*** Block opens ***

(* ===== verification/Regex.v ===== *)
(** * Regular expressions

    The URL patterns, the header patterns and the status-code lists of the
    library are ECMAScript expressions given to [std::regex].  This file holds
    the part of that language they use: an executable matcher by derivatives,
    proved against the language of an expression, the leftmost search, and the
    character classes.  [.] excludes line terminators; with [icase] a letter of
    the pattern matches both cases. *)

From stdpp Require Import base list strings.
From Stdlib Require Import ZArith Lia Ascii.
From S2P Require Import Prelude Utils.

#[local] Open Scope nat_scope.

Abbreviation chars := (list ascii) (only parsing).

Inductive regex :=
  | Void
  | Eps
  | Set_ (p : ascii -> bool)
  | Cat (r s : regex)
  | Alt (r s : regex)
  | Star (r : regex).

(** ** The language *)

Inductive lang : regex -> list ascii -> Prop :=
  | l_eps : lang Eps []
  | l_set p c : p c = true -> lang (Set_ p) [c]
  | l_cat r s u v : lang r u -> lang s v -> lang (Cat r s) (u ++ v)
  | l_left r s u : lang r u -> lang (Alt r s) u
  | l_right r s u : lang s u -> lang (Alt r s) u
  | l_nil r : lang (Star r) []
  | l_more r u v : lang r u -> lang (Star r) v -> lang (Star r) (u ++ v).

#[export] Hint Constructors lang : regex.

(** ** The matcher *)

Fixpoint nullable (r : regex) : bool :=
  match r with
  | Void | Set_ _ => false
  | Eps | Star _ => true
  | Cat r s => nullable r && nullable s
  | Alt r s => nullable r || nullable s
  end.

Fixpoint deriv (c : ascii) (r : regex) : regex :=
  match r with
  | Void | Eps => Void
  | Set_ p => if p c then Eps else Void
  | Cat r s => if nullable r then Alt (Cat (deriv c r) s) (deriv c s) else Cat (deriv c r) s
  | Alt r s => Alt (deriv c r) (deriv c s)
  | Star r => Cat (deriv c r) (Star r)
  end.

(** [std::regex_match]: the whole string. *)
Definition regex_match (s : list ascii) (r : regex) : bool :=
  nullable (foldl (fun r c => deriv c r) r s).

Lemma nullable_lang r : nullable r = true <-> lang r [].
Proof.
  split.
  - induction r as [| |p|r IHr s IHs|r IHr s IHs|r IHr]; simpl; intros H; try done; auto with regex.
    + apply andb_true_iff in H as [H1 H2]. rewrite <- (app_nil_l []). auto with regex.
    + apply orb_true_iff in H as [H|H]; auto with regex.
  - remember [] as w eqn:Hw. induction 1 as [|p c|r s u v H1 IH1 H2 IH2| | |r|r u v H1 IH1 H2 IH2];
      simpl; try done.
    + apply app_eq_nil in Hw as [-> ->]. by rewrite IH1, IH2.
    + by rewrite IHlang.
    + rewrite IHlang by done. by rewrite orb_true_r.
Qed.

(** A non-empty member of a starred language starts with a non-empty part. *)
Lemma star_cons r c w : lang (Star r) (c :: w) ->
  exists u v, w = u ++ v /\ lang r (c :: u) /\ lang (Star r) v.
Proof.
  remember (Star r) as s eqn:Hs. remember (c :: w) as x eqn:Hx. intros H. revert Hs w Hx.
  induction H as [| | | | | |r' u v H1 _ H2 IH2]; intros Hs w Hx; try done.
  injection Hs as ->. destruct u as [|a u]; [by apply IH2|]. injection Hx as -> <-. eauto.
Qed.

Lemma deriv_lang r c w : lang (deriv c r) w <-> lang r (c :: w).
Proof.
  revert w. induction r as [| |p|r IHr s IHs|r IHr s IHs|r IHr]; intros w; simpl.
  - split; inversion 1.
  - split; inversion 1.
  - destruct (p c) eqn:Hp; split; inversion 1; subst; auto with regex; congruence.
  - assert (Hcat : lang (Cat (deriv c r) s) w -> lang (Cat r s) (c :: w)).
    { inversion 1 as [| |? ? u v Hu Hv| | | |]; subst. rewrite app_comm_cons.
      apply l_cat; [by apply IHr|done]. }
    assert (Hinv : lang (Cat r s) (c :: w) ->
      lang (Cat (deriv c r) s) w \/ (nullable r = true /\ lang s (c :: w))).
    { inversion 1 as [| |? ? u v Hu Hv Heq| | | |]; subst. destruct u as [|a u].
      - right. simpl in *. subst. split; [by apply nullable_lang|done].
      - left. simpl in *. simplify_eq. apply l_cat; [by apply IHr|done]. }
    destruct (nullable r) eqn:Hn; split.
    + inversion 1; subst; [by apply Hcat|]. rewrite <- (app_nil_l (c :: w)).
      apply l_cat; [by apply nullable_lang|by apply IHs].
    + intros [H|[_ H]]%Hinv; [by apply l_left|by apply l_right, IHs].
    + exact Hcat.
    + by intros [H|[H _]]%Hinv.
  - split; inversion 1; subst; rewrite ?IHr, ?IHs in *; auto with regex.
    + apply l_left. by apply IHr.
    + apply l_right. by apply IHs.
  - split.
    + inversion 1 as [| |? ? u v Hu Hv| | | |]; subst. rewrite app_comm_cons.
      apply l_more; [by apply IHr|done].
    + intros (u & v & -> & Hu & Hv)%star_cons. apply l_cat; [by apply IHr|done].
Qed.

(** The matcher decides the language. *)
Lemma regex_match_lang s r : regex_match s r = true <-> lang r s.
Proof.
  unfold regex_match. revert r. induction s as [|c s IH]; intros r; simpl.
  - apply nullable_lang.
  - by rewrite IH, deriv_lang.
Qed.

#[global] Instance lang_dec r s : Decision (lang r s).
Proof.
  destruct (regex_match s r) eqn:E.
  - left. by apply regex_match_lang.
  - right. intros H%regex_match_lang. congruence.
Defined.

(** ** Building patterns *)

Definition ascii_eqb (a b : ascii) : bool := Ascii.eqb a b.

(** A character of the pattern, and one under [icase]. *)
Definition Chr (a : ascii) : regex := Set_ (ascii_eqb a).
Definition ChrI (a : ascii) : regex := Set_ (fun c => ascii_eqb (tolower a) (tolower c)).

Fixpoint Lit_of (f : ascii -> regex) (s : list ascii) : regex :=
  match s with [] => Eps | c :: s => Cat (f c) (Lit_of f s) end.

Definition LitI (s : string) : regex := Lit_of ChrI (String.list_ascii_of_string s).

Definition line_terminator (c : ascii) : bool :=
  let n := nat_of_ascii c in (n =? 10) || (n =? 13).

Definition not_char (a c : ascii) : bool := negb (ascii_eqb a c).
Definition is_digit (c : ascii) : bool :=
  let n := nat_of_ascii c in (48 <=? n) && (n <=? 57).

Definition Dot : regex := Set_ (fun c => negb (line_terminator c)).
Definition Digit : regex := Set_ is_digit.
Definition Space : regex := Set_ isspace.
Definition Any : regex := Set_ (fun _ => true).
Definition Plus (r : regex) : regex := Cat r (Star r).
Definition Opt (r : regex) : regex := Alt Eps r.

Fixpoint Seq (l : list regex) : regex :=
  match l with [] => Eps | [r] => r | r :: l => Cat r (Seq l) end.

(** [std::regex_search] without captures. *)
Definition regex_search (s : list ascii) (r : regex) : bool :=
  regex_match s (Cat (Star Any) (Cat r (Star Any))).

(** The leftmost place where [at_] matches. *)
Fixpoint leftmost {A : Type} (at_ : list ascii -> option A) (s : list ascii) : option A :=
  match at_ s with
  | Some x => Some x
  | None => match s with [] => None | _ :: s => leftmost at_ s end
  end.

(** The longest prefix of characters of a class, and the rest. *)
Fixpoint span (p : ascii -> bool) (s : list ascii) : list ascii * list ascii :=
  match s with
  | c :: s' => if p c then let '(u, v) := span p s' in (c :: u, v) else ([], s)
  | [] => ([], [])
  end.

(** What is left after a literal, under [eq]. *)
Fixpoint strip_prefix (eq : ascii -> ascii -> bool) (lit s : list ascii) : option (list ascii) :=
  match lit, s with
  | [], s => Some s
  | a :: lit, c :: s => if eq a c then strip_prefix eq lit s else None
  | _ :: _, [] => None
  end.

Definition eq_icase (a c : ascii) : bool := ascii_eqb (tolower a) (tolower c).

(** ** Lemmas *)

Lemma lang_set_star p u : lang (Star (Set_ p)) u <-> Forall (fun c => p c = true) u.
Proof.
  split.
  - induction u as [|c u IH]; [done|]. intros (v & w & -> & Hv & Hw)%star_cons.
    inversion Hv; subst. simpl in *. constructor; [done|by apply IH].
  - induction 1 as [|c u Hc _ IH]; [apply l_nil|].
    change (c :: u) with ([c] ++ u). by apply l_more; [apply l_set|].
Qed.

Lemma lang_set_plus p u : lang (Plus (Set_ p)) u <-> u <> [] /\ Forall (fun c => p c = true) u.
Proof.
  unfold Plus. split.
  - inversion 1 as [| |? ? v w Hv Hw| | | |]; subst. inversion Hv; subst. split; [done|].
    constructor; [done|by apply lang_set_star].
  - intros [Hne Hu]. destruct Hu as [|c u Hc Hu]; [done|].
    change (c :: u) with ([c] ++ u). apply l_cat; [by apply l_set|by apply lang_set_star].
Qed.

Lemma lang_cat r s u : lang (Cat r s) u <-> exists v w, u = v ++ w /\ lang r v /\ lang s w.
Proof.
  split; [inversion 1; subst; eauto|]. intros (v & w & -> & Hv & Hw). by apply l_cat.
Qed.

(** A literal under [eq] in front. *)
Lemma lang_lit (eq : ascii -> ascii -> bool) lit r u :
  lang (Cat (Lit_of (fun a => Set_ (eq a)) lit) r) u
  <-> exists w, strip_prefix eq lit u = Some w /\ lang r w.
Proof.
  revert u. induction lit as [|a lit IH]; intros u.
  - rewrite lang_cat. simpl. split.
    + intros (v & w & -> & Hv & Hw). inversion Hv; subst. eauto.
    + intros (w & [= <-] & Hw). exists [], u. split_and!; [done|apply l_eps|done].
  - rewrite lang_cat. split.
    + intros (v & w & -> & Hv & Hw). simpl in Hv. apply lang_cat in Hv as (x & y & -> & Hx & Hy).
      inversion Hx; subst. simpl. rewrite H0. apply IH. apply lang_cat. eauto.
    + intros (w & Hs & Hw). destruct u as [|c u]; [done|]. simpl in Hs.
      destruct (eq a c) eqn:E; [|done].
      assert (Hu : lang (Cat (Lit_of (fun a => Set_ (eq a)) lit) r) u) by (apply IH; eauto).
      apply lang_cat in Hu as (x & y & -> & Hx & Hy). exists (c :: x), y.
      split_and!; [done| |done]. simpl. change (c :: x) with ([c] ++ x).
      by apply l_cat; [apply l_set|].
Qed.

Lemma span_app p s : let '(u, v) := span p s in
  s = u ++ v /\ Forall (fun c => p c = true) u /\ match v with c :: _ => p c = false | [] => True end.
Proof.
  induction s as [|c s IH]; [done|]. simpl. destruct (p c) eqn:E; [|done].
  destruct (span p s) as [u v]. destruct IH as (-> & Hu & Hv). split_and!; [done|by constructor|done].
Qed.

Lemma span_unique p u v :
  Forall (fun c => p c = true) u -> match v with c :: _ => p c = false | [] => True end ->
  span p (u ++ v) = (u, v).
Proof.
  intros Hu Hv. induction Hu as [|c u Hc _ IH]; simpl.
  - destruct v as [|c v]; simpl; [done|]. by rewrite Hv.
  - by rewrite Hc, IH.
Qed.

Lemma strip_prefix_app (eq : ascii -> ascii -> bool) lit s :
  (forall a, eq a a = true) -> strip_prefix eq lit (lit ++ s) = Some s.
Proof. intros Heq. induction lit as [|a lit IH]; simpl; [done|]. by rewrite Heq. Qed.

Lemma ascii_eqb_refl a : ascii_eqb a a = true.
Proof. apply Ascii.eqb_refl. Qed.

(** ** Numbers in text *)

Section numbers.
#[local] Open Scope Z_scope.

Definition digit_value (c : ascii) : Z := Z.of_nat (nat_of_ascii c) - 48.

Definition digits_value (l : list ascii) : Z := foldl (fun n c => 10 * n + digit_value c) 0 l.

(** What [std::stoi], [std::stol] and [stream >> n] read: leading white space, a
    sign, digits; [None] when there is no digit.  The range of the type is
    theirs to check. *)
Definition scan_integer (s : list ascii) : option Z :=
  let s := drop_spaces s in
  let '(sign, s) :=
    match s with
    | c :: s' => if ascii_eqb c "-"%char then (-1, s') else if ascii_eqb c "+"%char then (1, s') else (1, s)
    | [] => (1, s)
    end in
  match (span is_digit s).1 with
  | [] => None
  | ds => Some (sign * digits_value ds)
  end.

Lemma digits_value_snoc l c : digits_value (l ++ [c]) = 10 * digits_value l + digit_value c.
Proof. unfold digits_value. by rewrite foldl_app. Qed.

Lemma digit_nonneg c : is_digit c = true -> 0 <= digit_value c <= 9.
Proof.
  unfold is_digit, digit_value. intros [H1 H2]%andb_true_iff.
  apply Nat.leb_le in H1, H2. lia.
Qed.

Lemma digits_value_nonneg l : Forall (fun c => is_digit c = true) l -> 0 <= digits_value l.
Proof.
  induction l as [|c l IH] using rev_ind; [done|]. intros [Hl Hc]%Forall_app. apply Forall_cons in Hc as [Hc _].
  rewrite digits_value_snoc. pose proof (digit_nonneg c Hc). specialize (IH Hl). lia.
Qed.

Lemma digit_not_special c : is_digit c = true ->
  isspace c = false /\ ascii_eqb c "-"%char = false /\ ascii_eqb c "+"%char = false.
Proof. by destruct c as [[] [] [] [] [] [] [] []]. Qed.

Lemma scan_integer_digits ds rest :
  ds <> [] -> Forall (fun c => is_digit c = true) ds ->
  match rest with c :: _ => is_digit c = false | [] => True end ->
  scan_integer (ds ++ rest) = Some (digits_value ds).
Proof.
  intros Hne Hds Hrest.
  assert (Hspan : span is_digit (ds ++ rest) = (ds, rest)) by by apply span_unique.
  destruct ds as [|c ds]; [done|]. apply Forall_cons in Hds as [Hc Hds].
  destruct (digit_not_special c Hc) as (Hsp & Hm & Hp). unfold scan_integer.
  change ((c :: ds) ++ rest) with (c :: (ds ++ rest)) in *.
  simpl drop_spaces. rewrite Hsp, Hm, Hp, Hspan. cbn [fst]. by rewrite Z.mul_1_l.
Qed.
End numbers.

*** Block closes ***
*** Block opens ***

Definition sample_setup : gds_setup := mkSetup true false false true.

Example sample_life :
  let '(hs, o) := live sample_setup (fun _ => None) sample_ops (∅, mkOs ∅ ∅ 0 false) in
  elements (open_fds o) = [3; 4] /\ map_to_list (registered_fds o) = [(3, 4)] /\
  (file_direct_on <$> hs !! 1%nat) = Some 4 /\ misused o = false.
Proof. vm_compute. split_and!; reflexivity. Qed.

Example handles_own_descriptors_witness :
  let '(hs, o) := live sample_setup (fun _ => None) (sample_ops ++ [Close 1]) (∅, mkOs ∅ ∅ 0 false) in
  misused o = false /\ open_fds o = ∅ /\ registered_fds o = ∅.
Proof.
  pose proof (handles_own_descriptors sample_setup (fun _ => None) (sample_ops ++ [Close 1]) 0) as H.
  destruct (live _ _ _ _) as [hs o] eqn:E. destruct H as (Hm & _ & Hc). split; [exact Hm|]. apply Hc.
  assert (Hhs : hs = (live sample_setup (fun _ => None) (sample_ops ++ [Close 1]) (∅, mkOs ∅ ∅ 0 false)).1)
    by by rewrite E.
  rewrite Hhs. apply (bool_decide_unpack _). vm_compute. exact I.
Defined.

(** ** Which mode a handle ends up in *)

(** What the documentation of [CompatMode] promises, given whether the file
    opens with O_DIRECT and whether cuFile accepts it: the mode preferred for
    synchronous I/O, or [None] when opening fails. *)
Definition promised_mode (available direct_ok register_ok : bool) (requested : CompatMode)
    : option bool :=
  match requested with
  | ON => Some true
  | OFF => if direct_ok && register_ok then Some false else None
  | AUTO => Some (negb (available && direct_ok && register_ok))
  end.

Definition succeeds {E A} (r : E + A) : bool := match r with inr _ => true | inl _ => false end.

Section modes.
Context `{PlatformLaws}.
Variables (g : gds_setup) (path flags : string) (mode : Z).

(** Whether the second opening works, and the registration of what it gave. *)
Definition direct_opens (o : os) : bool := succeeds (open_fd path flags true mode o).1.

*** Block closes ***
*** Block opens ***

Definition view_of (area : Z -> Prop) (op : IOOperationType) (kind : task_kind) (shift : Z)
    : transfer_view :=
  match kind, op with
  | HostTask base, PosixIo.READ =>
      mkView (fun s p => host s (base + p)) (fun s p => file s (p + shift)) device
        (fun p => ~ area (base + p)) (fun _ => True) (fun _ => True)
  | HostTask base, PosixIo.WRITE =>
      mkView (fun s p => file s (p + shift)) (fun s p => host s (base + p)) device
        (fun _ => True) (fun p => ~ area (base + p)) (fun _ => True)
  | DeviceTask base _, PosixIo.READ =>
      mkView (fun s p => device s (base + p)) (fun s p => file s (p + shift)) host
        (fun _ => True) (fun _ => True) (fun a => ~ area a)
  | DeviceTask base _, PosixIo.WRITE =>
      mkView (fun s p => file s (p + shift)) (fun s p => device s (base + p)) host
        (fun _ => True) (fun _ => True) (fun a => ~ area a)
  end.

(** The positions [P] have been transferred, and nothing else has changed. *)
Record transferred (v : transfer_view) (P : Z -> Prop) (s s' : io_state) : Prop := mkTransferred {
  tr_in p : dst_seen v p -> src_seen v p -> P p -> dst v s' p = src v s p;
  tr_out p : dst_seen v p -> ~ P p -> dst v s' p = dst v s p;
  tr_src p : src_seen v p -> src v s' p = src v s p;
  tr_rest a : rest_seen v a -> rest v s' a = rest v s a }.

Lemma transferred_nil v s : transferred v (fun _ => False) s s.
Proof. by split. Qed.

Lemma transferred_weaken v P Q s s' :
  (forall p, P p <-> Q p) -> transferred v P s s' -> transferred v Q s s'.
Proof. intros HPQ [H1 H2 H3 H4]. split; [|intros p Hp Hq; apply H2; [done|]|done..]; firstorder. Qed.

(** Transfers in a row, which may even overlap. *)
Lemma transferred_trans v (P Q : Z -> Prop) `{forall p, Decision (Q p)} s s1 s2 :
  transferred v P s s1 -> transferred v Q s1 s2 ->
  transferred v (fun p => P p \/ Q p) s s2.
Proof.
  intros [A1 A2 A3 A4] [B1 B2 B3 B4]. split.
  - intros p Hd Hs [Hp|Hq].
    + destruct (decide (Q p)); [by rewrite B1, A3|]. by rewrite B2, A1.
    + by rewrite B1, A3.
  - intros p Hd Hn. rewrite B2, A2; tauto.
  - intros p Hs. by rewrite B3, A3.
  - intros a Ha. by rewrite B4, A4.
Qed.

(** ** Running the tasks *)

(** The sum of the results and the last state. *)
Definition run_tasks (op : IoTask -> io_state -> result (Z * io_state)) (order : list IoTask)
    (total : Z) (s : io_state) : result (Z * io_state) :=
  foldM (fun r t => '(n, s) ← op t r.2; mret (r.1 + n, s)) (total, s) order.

*** Block closes ***

Reproduce only the lines above spanning from the line containing "(** What is" through the line containing "(** ** Lemmas *)", word for word.

(** What is left after a literal, under [eq]. *)
Fixpoint strip_prefix (eq : ascii -> ascii -> bool) (lit s : list ascii) : option (list ascii) :=
  match lit, s with
  | [], s => Some s
  | a :: lit, c :: s => if eq a c then strip_prefix eq lit s else None
  | _ :: _, [] => None
  end.

Definition eq_icase (a c : ascii) : bool := ascii_eqb (tolower a) (tolower c).

(** ** Lemmas *)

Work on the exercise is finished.